Here it is, read it and weep:

What Would Jesus Do? a response from Steven May

We see this acronym plastered on t-shirts, bumper stickers, and hanging from key chains all in typical American fashion. And, keeping in step with typical American thought, it has become a meaningless gesture to be no more than a symbol of inclusion.

So, what would he do? A good question to be posed. First, we need to ask, are Jesus' life and words a set of stories to be told once a week to give individuals relief of their conscience as they stroll off the six other days to feed institutions that create poverty, war, and ignorance across the globe. Or, was his life and words an example, a call to action. If it is simple scripture to be quoted, then we are mere children poised on a fence gazing at an orchard, but never tasting the delicious fruit within. But, if it is in fact a call to action, the question is, what wouldn't Jesus do.

He wouldn't build a church that cost millions of dollars and took in even more in revenue, while children mere miles away picked through garbage to gain enough sustinence to live one more day.
How do I know this? Because he didn't, his church was no more than his body and the earth, and his life was dedicated to the needy.

What would he do then? He would openly defy authority in the church and in government, as he did in his time and was ultimately sentenced to death for it. And, as some churches openly display the flag of a nation built on the genocide of the indigenous people who came before, I wonder do they really consider what would Christ do. Would he wave the flag of a nation who's prisons are comprised almost exclusively of people from at or below the poverty line? The same prisons where 80% of the population is comprised of blacks, although they only make up 10% of the national population. Would he support a system that executes the mentally retarded, or anyone for that matter? For a non-white homeless man who was sentenced to death, we need to truly ask ourselves, what would Jesus do?

Does Christ hold a special place in his heart for conservative white upper-class americans, as many churches would lead you to believe? Or, does he love gay activists, communists, muslim fundamentalist bombers, abortion doctors, and drug addicts equally? I say he does, only because I've read his words and know the life he lived.
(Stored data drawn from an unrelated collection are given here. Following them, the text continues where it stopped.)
Lemma key_transition_accepted srv now window limit id o :
  (key_transition srv now window limit id o).2 = inr 0 →
  Z.of_nat (size (evict now window (members o))) < limit
  ∧ (key_transition srv now window limit id o).1 =
      if bool_decide (window ≤ 0) then None
      else Some (RObj (VZSet (<[id := now]> (evict now window (members o))))
                   (Some (srv + window))).
Proof.
  unfold key_transition.
  destruct o as [[[zs|s] e]|]; [|done|]; case_bool_decide; simpl; try done.
Qed.

Lemma live_fresh_expiry srv window v :
  0 < window → live srv (Some (RObj v (Some (srv + window)))).
Proof.
  intros Hw o [= <-]. unfold expired. simpl. apply bool_decide_eq_false_2. lia.
Qed.

Lemma script_accepted srv key now window limit id d d' :
  slidingWindowScript srv key now window limit id d = (d', inr 0) →
  Z.of_nat (size (evict now window (History srv key d))) < limit
  ∧ d' = put key (if bool_decide (window ≤ 0) then None
                  else Some (RObj (VZSet (<[id := now]>
                                     (evict now window (History srv key d))))
                               (Some (srv + window)))) d.
Proof.
  rewrite script_local. cbv zeta. intros [= Hd Hr].
  apply key_transition_accepted in Hr as [Hc Ho].
  rewrite Ho in Hd. by rewrite History_members.
Qed.

Lemma script_accepted_key srv key now window limit id d d' :
  slidingWindowScript srv key now window limit id d = (d', inr 0) →
  0 < window →
  lookupKey srv key d' =
    Some (RObj (VZSet (<[id := now]> (evict now window (History srv key d))))
            (Some (srv + window)))
  ∧ Z.of_nat (size (evict now window (History srv key d))) < limit
  ∧ ∀ key', key' ≠ key → d' !! key' = d !! key'.
Proof.
  intros Hs Hw. apply script_accepted in Hs as [Hc ->].
  rewrite bool_decide_eq_false_2 by lia.
  split; [apply lookupKey_put; by apply live_fresh_expiry|].
  split; [done|]. intros key' Hne. by apply put_lookup_ne.
Qed.

(** An evaluation that answers 0 under a positive window leaves the key
    with the former entries that were not stale plus the entry [id] at score
    [now], due to expire exactly one window after the server time of the
    evaluation; there was room for the entry, and no other key is touched. *)
Theorem admission_records_entry srv key now window limit id d d' :
  slidingWindowScript srv key now window limit id d = (d', inr 0) →
  0 < window →
  lookupKey srv key d' =
    Some (RObj (VZSet (<[id := now]> (evict now window (History srv key d))))
            (Some (srv + window)))
  ∧ History srv key d' !! id = Some now
  ∧ Z.of_nat (size (evict now window (History srv key d))) < limit
  ∧ ∀ key', key' ≠ key → d' !! key' = d !! key'.
Proof.
  intros Hs Hw.
  destruct (script_accepted_key _ _ _ _ _ _ _ _ Hs Hw) as (Hl & Hc & Hframe).
  split; [done|]. split; [|done].
  rewrite History_members, Hl. simpl. apply lookup_insert_eq.
Qed.

Lemma admission_records_entry_witness :
  let d := (slidingWindowScript 5000 "k" 5000 1000 3 "5000-1" ∅).1 in
  let d' := (slidingWindowScript 5400 "k" 5400 1000 3 "5400-2" d).1 in
  lookupKey 5400 "k" d' =
    Some (RObj (VZSet {["5000-1" := 5000; "5400-2" := 5400]}) (Some 6400)).
Proof.
  intros d d'.
  destruct (admission_records_entry 5400 "k" 5400 1000 3 "5400-2" d d')
    as (Hl & _); [by vm_compute | lia |].
  etrans; [exact Hl|]. by vm_compute.
Defined.

(** The key lives exactly one window past its last admission: up to
    [srv + window] on the server clock it is found as the admission left it,
    after that it is gone, its History is empty and the next evaluation
    under the same limit answers 0. *)
Theorem key_expires_one_window_after_admission
    srv key now window limit id d d' (t : Z) :
  slidingWindowScript srv key now window limit id d = (d', inr 0) →
  0 < window →
  (t ≤ srv + window → lookupKey t key d' = lookupKey srv key d')
  ∧ (srv + window < t →
     lookupKey t key d' = None
     ∧ History t key d' = ∅
     ∧ ∀ now' window' id',
         (slidingWindowScript t key now' window' limit id' d').2 = inr 0).
Proof.
  intros Hs Hw.
  destruct (script_accepted_key _ _ _ _ _ _ _ _ Hs Hw) as (Hl & Hc & _).
  apply lookupKey_Some in Hl as [Hk _].
  split.
  - intros Ht. rewrite (lookupKey_live srv key d' _ Hk)
      by (unfold expired; simpl; apply bool_decide_eq_false_2; lia).
    apply (lookupKey_live t key d' _ Hk).
    unfold expired. simpl. apply bool_decide_eq_false_2. lia.
  - intros Ht.
    assert (lookupKey t key d' = None) as Hnone.
    { unfold lookupKey, expireIfNeeded. rewrite Hk. unfold expired. simpl.
      rewrite bool_decide_eq_true_2 by lia. apply lookup_delete_eq. }
    split; [done|]. split; [by rewrite History_members, Hnone|].
    intros now' window' id'. rewrite script_local, Hnone. cbv zeta.
    cbn [snd]. apply key_transition_accepts; [done|]. cbn [members].
    unfold evict. rewrite map_filter_empty, map_size_empty. lia.
Qed.

Lemma key_expires_one_window_after_admission_witness :
  let d' := (slidingWindowScript 5000 "k" 5000 1000 1 "5000-1" ∅).1 in
  lookupKey 6000 "k" d' = lookupKey 5000 "k" d'
  ∧ lookupKey 6001 "k" d' = None.
Proof.
  intros d'. split.
  - apply (key_expires_one_window_after_admission 5000 "k" 5000 1000 1 "5000-1" ∅ d' 6000);
      [by vm_compute | lia | lia].
  - apply (key_expires_one_window_after_admission 5000 "k" 5000 1000 1 "5000-1" ∅ d' 6001);
      [by vm_compute | lia | lia].
Defined.

(** A window that does not reach one millisecond (the script gets
    [Milliseconds window <= 0]) never holds anything: the expiry the script
    sets right after the insertion removes the key.  On a key that is not
    in the store, with a limit of at least 1 and the store answering, every
    call is allowed, however many there are and whenever they come, and the
    key is still not in the store afterwards. *)
Theorem sub_millisecond_window_allows_all rl key envs d :
  window rl < 1000000 →
  1 ≤ limit rl →
  d !! key = None →
  delivered envs →
  (calls rl key envs d).2 = replicate (length envs) true
  ∧ (calls rl key envs d).1 !! key = None.
Proof.
  intros Hwin Hlim Hk Hdel.
  assert (Milliseconds (window rl) ≤ 0) as Hms.
  { unfold Milliseconds.
    destruct (decide (0 ≤ window rl)).
    - rewrite Z.quot_small by lia. done.
    - rewrite <- (Z.opp_involutive (window rl)), Z.quot_opp_l by lia.
      pose proof (Z.quot_pos (- window rl) 1000000). lia. }
  revert d Hk. induction Hdel as [|env envs Hl Hdel IH]; intros d Hk; [done|].
  rewrite calls_cons. cbn [fst snd length replicate].
  assert (IsRequestAllowed rl env key d = (delete key d, true)) as Hcall.
  { rewrite IsRequestAllowed_delivered by done. cbv zeta.
    rewrite (lookupKey_fresh _ _ _ Hk). unfold key_transition. cbn [members].
    unfold evict. rewrite map_filter_empty, map_size_empty.
    rewrite bool_decide_eq_true_2 by lia.
    by rewrite bool_decide_eq_true_2 by lia. }
  rewrite Hcall. cbn [fst snd].
  destruct (IH (delete key d)) as [-> ->]; [apply lookup_delete_eq|done].
Qed.

Lemma sub_millisecond_window_allows_all_witness :
  let at_ t := CallEnv t (t * 1000000 + 7) t Delivered in
  (calls (NewRateLimiter 1 500000) "limit:127.0.0.1"
     [at_ 1000; at_ 1000; at_ 1001; at_ 1002] ∅).2 = [true; true; true; true].
Proof.
  intros at_.
  apply (sub_millisecond_window_allows_all (NewRateLimiter 1 500000));
    [by vm_compute | by vm_compute | done | by repeat constructor].
Defined.

Lemma key_transition_total srv now window limit id o :
  (∀ str e, o ≠ Some (RObj (VString str) e)) →
  (key_transition srv now window limit id o).2 = inr 0
  ∨ (key_transition srv now window limit id o).2 = inr 1.
Proof.
  intros Hty. unfold key_transition.
  destruct o as [[[zs|str] e]|]; [|by destruct (Hty str e)|];
    case_bool_decide; simpl; auto.
Qed.

(** On a store that only the script has written (from empty, under one
    policy, keys expiring as they may) the script never raises, whatever
    arguments the next evaluation comes with: it answers 0 or 1.  A call
    that reaches such a store and gets its reply returns true exactly when
    the script answered 0. *)
Theorem script_never_raises_on_own_store limit window d srv key now w l id :
  reachable limit window d →
  ((slidingWindowScript srv key now w l id d).2 = inr 0
   ∨ (slidingWindowScript srv key now w l id d).2 = inr 1)
  ∧ ∀ rl env,
      link env = Delivered →
      ((IsRequestAllowed rl env key d).2 = true ↔
       (slidingWindowScript (server_time env) key (unixMilli env)
          (Milliseconds (Limiter.window rl)) (Limiter.limit rl)
          (requestID env) d).2 = inr 0).
Proof.
  intros Hreach.
  pose proof (reachable_well_formed _ _ _ Hreach) as Hwf.
  assert (∀ t str e, lookupKey t key d ≠ Some (RObj (VString str) e)) as Hty.
  { intros t str e Hl. apply lookupKey_Some in Hl as [Hk _].
    by destruct (Hwf _ _ Hk) as (zs & e' & [=] & _). }
  split.
  - rewrite script_local. cbv zeta. cbn [snd]. by apply key_transition_total.
  - intros rl env Hl. rewrite IsRequestAllowed_delivered, script_local by done.
    cbv zeta. cbn [snd].
    destruct (key_transition_total (server_time env) (unixMilli env)
                (Milliseconds (Limiter.window rl)) (Limiter.limit rl)
                (requestID env) _ (Hty (server_time env))) as [-> | ->];
      simpl; split; done.
Qed.

Lemma script_never_raises_on_own_store_witness :
  let d := (slidingWindowScript 5000 "k" 5000 1000 1 "5000-1" ∅).1 in
  (slidingWindowScript 5001 "k" 5001 1000 1 "5001-2" d).2 = inr 0
  ∨ (slidingWindowScript 5001 "k" 5001 1000 1 "5001-2" d).2 = inr 1.
Proof.
  intros d.
  apply (script_never_raises_on_own_store 1 1000 d 5001 "k" 5001 1000 1 "5001-2").
  apply reach_eval, reach_empty.
Defined.

End admission.

(** ** Who the caller is: [getIP] *)

Import Http.

Section addresses.
Implicit Types (s t : list ascii) (c : ascii) (host port : string).
Implicit Types (r : Request).

Lemma list_ascii_of_string_app (a b : string) :
  String.list_ascii_of_string (a +:+ b) =
  String.list_ascii_of_string a ++ String.list_ascii_of_string b.
Proof. induction a as [|c a IH]; [done|]. simpl. by rewrite IH. Qed.

Lemma IndexByte_None s c : c ∉ s → IndexByte s c = None.
Proof.
  induction s as [|x s IH]; [done|]. intros Hn.
  apply not_elem_of_cons in Hn as [Hne Hn]. simpl.
  rewrite decide_False by done. by rewrite IH.
Qed.

Lemma IndexByte_Some s c i : IndexByte s c = Some i → s !! i = Some c.
Proof.
  revert i. induction s as [|x s IH]; intros i; [done|]. simpl.
  destruct (decide (x = c)) as [->|Hne]; [by intros [= <-]|].
  destruct (IndexByte s c) as [j|]; [|done]. intros [= <-]. by apply IH.
Qed.

Lemma IndexByte_first s t c : c ∉ s → IndexByte (s ++ c :: t) c = Some (length s).
Proof.
  induction s as [|x s IH]; intros Hn; simpl.
  - by rewrite decide_True.
  - apply not_elem_of_cons in Hn as [Hne Hn].
    rewrite decide_False by done. by rewrite IH.
Qed.

Lemma LastIndexByte_None s c : c ∉ s → LastIndexByte s c = None.
Proof.
  induction s as [|x s IH]; [done|]. intros Hn.
  apply not_elem_of_cons in Hn as [Hne Hn]. simpl.
  rewrite IH by done. by rewrite decide_False.
Qed.

Lemma LastIndexByte_last s t c :
  c ∉ t → LastIndexByte (s ++ c :: t) c = Some (length s).
Proof.
  intros Hn. induction s as [|x s IH]; simpl.
  - rewrite LastIndexByte_None by done. by rewrite decide_True.
  - by rewrite IH.
Qed.

Lemma plain_not_elem host c :
  plain host → c = ":"%char ∨ c = "["%char ∨ c = "]"%char →
  c ∉ String.list_ascii_of_string host.
Proof.
  unfold plain. rewrite Forall_forall. intros Hp Hc Hin.
  destruct (Hp c Hin) as (H1 & H2 & H3).
  destruct Hc as [Hc|[Hc|Hc]]; by subst c.
Qed.

(** A plain host, a colon and a plain port come apart again. *)
Lemma SplitHostPort_plain host port :
  plain host → plain port →
  SplitHostPort (host +:+ ":" +:+ port) = (host, port, None).
Proof.
  intros Hh Hp. unfold SplitHostPort.
  rewrite list_ascii_of_string_app.
  change (String.list_ascii_of_string (":" +:+ port))
    with (":"%char :: String.list_ascii_of_string port).
  set (h := String.list_ascii_of_string host).
  set (p := String.list_ascii_of_string port).
  assert (∀ c, c = ":"%char ∨ c = "["%char ∨ c = "]"%char → c ∉ h) as Hnh
    by (intros c Hc; by apply plain_not_elem).
  assert (∀ c, c = ":"%char ∨ c = "["%char ∨ c = "]"%char → c ∉ p) as Hnp
    by (intros c Hc; by apply plain_not_elem).
  rewrite LastIndexByte_last by auto.
  assert ((h ++ ":"%char :: p) !! 0%nat ≠ Some "["%char) as Hhead.
  { destruct h as [|x h'] eqn:Hx; simpl; [done|].
    intros [= ->]. apply (Hnh "["%char); [auto|left]. }
  rewrite decide_False by done.
  rewrite take_app_length. rewrite (IndexByte_None h) by auto.
  rewrite !drop_0.
  rewrite (IndexByte_None (h ++ _ :: p) "["%char).
  2:{ rewrite elem_of_app, elem_of_cons. intros [?|[?|?]]; [|done|].
      - by apply (Hnh "["%char); auto.
      - by apply (Hnp "["%char); auto. }
  rewrite (IndexByte_None (h ++ _ :: p) "]"%char).
  2:{ rewrite elem_of_app, elem_of_cons. intros [?|[?|?]]; [|done|].
      - by apply (Hnh "]"%char); auto.
      - by apply (Hnp "]"%char); auto. }
  replace (drop (S (length h)) (h ++ ":"%char :: p)) with p
    by (rewrite drop_app_ge by lia;
        by replace (S (length h) - length h)%nat with 1%nat by lia).
  subst h p. by rewrite !String.string_of_list_ascii_of_string.
Qed.

Lemma bracket_free_not_elem host c :
  bracket_free host → c = "["%char ∨ c = "]"%char →
  c ∉ String.list_ascii_of_string host.
Proof.
  unfold bracket_free. rewrite Forall_forall. intros Hp Hc Hin.
  destruct (Hp c Hin) as (H1 & H2).
  destruct Hc as [Hc|Hc]; by subst c.
Qed.
(** * FlowPipeAI: the flow execution engine (utils/flowEngine.ts)

    A shallow embedding of [executeFlow], [processBatch] and [processData]
    together with the data model of types.ts, and the properties of the
    engine stated over it; then the state updates of App.tsx that rewrite
    the node list between the passes.

    Modelling conventions.
    - A JavaScript string is a [string]: a sequence of code units.
    - A value stored in a result map ([any] in the source) is a string or an
      array of strings; these are the only values the engine itself builds.
    - [Record<string, T>] objects are finite maps [gmap string T]; this is
      what the object literals of the source are on keys that are not names
      of members of [Object.prototype], and the statements about
      [executeFlow] are made for graphs whose ids are such keys
      ([plain_graph]).
    - [number] parameters are integers ([Z]).
    - The [RegExp] engine of the platform is a parameter ([RegExpEngine]).
    - The segments the emitter tick generates from [Math.random] and the
      clock are a parameter of the tick.
    - Exceptions and non-termination are explicit: see [outcome]. *)

From Stdlib Require Import ZArith Ascii.
From stdpp Require Import gmap strings list fin_maps relations sorting pretty.

Local Open Scope Z_scope.

(** ** Outcomes of a computation *)

(** [Ok] is normal completion, [Throw] an exception that propagates to the
    caller, [Timeout] a loop that was still running when its fuel ran out. *)
Inductive outcome (A : Type) : Type :=
  | Ok (a : A)
  | Throw
  | Timeout.
Arguments Ok {A} a.
Arguments Throw {A}.
Arguments Timeout {A}.

Definition obind {A B} (m : outcome A) (k : A → outcome B) : outcome B :=
  match m with
  | Ok a => k a
  | Throw => Throw
  | Timeout => Timeout
  end.

Notation "x ←! m ; k" := (obind m (λ x, k))
  (at level 20, m at level 100, k at level 200, right associativity,
   format "x  ←!  m ;  '/' k").
(** * task-glitch: the analytics engine of [utils/logic]

    A shallow embedding of the pure computation layer (ROI derivation,
    ranking, aggregate metrics, velocity, weighted pipeline, weekly
    throughput, cohort revenue and the least-squares forecast) together
    with the properties stated about it.  The module exists in two copies
    (lines 1-264 and 265-498 of the source); the definitions follow the
    first, and [Copy] holds the functions whose text differs in the second.

    Numbers.  A JavaScript number is modelled by [num]: a finite value
    (an exact rational, [Qc], so that equal values are equal terms), the
    two infinities and NaN.  The special values follow IEEE-754 and there
    is a single zero.  Finite arithmetic is exact in the definitions that
    the formulas are proved of; the module [Binary64] repeats the engine
    with the range of binary64, where a result too large in magnitude is
    an infinity, and the statements about finite outputs are made there.
    Rounding inside the range is not modelled.

    Strings.  [String.prototype.localeCompare] is implementation-defined;
    it enters through the interface [Collator] (a total preorder on
    strings), and [codeUnitCollator] (comparison by code unit) is the
    instance used to run examples.

    Arrays.  [Array.prototype.sort] is a stable sort; it is modelled by
    insertion, which gives the result of every stable sort when the
    comparator is consistent.  Where identity matters an array is a
    reference into a store.

    Objects used as tables.  [weights[status]] is read as the engine
    reads it: an own key, a name inherited from [Object.prototype], or
    [undefined].  [groups[priority].push] raises a TypeError for every key
    but the three own ones.

    Dates.  An ISO-8601 timestamp is represented by the time value (UTC
    milliseconds since the epoch) that [new Date(s).getTime()] yields; the
    [Date] accessors are those of the proleptic Gregorian calendar.  A
    string that does not parse has no time value ([getTime] gives NaN):
    the tasks of the model are those whose dates parse. *)

From Stdlib Require Import ZArith QArith Qcanon Qround List Bool Lia Lqa Permutation Sorted.
From Stdlib Require Import Strings.String Strings.Ascii DecimalString.
Import ListNotations.
Lemma filter_none {A} (p : A -> bool) (l : list A) :
  (forall x, In x l -> p x = false) -> filter p l = [].
Proof.
  induction l as [|x l IH]; simpl; intros H; [reflexivity|].
  rewrite (H x (or_introl eq_refl)). apply IH. intros y Hy. apply H. now right.
Qed.

Lemma cache_compatibility_canonical
    (db : DB) (a b : Z) (s : float) (now : datetime) :
  canonical_cache (compatibility_cache db) ->
  canonical_cache (compatibility_cache (_cache_compatibility db a b s now)).
Proof.
  intros [Hcan Hone].
  unfold _cache_compatibility, CompatibilityCache__init__.
  pose proof (ordered_le a b) as Hle.
  destruct (ordered a b) as [lo hi]; simpl in Hle.
  destruct (Z.gtb_spec lo hi) as [Hgt|_]; [lia|].
  simpl. split.
  - intros c Hc. apply in_app_or in Hc. destruct Hc as [Hc|[<-|[]]].
    + apply filter_In in Hc. now apply Hcan.
    + simpl. lia.
  - intros x y. unfold rows_of_pair. rewrite filter_app, length_app.
    cbn [filter user1_id user2_id].
    destruct (((lo =? x) && (hi =? y)) || ((lo =? y) && (hi =? x))) eqn:Hnew.
    + rewrite filter_none; [simpl; lia|].
      intros c Hc. apply filter_In in Hc. destruct Hc as [Hc Hkey].
      specialize (Hcan c Hc).
      apply negb_true_iff in Hkey.
      destruct (Z.eqb_spec (user1_id c) lo), (Z.eqb_spec (user2_id c) hi);
        simpl in Hkey; try discriminate;
        destruct (Z.eqb_spec lo x), (Z.eqb_spec hi y),
                 (Z.eqb_spec lo y), (Z.eqb_spec hi x);
        simpl in Hnew; try discriminate;
        destruct (Z.eqb_spec (user1_id c) x), (Z.eqb_spec (user2_id c) y),
                 (Z.eqb_spec (user1_id c) y), (Z.eqb_spec (user2_id c) x);
        simpl; try reflexivity; lia.
    + simpl. rewrite Nat.add_0_r.
      eapply Nat.le_trans; [apply filter_filter_length|apply Hone].
Qed.

Lemma calculate_compatibility_score_canonical
    (db : DB) (a b : Z) (now : datetime) :
  canonical_cache (compatibility_cache db) ->
  canonical_cache
    (compatibility_cache (snd (calculate_compatibility_score db a b now))).
Proof.
  intros H. score_cases db a b now; try exact H.
  now apply cache_compatibility_canonical.
Qed.

Lemma run_cache_op_canonical (db : DB) (op : CacheOp) :
  canonical_cache (compatibility_cache db) ->
  canonical_cache (compatibility_cache (run_cache_op db op)).
Proof.
  intros H. destruct op as [u1 u2 now|u1 u2 s now|u1 u2 now]; simpl.
  - now destruct (_get_cached_compatibility db u1 u2 now).
  - now apply cache_compatibility_canonical.
  - now apply calculate_compatibility_score_canonical.
Qed.

Lemma run_cache_ops_canonical (ops : list CacheOp) (db : DB) :
  canonical_cache (compatibility_cache db) ->
  canonical_cache (compatibility_cache (run_cache_ops db ops)).
Proof.
  revert db. induction ops as [|op ops IH]; intros db H; simpl; [exact H|].
  apply IH. now apply run_cache_op_canonical.
Qed.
What would Jesus do? He would take action to help the poor, the imprisoned, the sick, the homeless. He would challenge the government that allows and perpetuates these social ills. He would challenge the churches who pick and choose doctrine to justify greed and material wealth, while children go hungry.

I know all these things because it is what he did, in his own life. So, maybe instead of hiding under fish symbols and acronyms, we should contemplate what Jesus did do.